Does VLA Even Know the Basics?

The Problem: Knowledge Blindness in Embodied Agents

Vision-Language-Action (VLA) models are built by fine-tuning powerful pretrained VLMs on robotics data. The implicit assumption is that commonsense and world knowledge survive intact. This paper asks a uncomfortable question: does it actually?

The issue is that VLA benchmarks (LIBERO, CALVIN, VLABench) measure only manipulation success - whether the arm picked up the right object. Failure is ambiguous: did the agent not know the cup is fragile, or did it just miss the grasp? Text-based probing of the VLM backbone sidesteps the real question - can the VLA act on the knowledge?

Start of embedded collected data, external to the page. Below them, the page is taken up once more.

(** * Soccer tracker: the statistics engine and the event boundary of [app.py]

    A shallow embedding of [app.py] (Flask + SQLAlchemy).  The persistent
    store is a list of [Event] rows, the routes are functions over it, and the
    Python values they compute with (unbounded integers, binary64 floats,
    [str], [datetime], dictionaries) are modelled below, before the routes.

    A [str] is represented by its UTF-8 encoding, as a string literal of
    Rocq is: ["é"] is the two bytes [195; 169].  Two texts are equal exactly
    when their encodings are, and the order of the encodings, byte by byte,
    is the order of the texts, code point by code point. *)

From Corelib Require Import SpecFloat.
From Stdlib Require Import ZArith QArith Qround Qpower Qreduction Lqa Lia Ascii String.
From stdpp Require Import gmap strings list sorting fin_maps.

Local Open Scope string_scope.
Local Open Scope list_scope.
Local Open Scope Z_scope.

(** ** Python values *)

(** The exceptions the modelled code can meet. *)
Inductive exn : Type :=
  | ZeroDivisionError
  | OverflowError
  | IntegrityError.

Inductive result (A : Type) : Type :=
  | Ok (a : A)
  | Raise (e : exn).
Arguments Ok {A} a.
Arguments Raise {A} e.

#[global] Instance result_ret : MRet result := fun A a => Ok a.
#[global] Instance result_bind : MBind result := fun A B k r =>
  match r with
  | Ok a => k a
  | Raise e => Raise e
  end.

(** Truth value of an [int] in a condition. *)
Definition int_truthy (n : Z) : bool := negb (n =? 0).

Act2Answer: A Lightweight Embodied Protocol

The authors introduce Act2Answer, a protocol that converts VLM-style QA into tabletop robot episodes:

An instruction is given (e.g., "Place the cube on the sad face")
Two candidate images sit on plates in the scene
The agent must place a cube on the correct answer
Success is measured by Soft Success Rate (SR) - proximity to the correct plate within tolerance ε

This strips away long-horizon planning and complex manipulation, isolating the knowledge-to-action pathway.

The Dataset

Property	Value
Total items	1,720 unique binary questions
Categories	12 (Color, Shape, Attribute, State, Emotion, Symmetry, Counting, Time, Celebrity, Living World, Traffic, Public Info)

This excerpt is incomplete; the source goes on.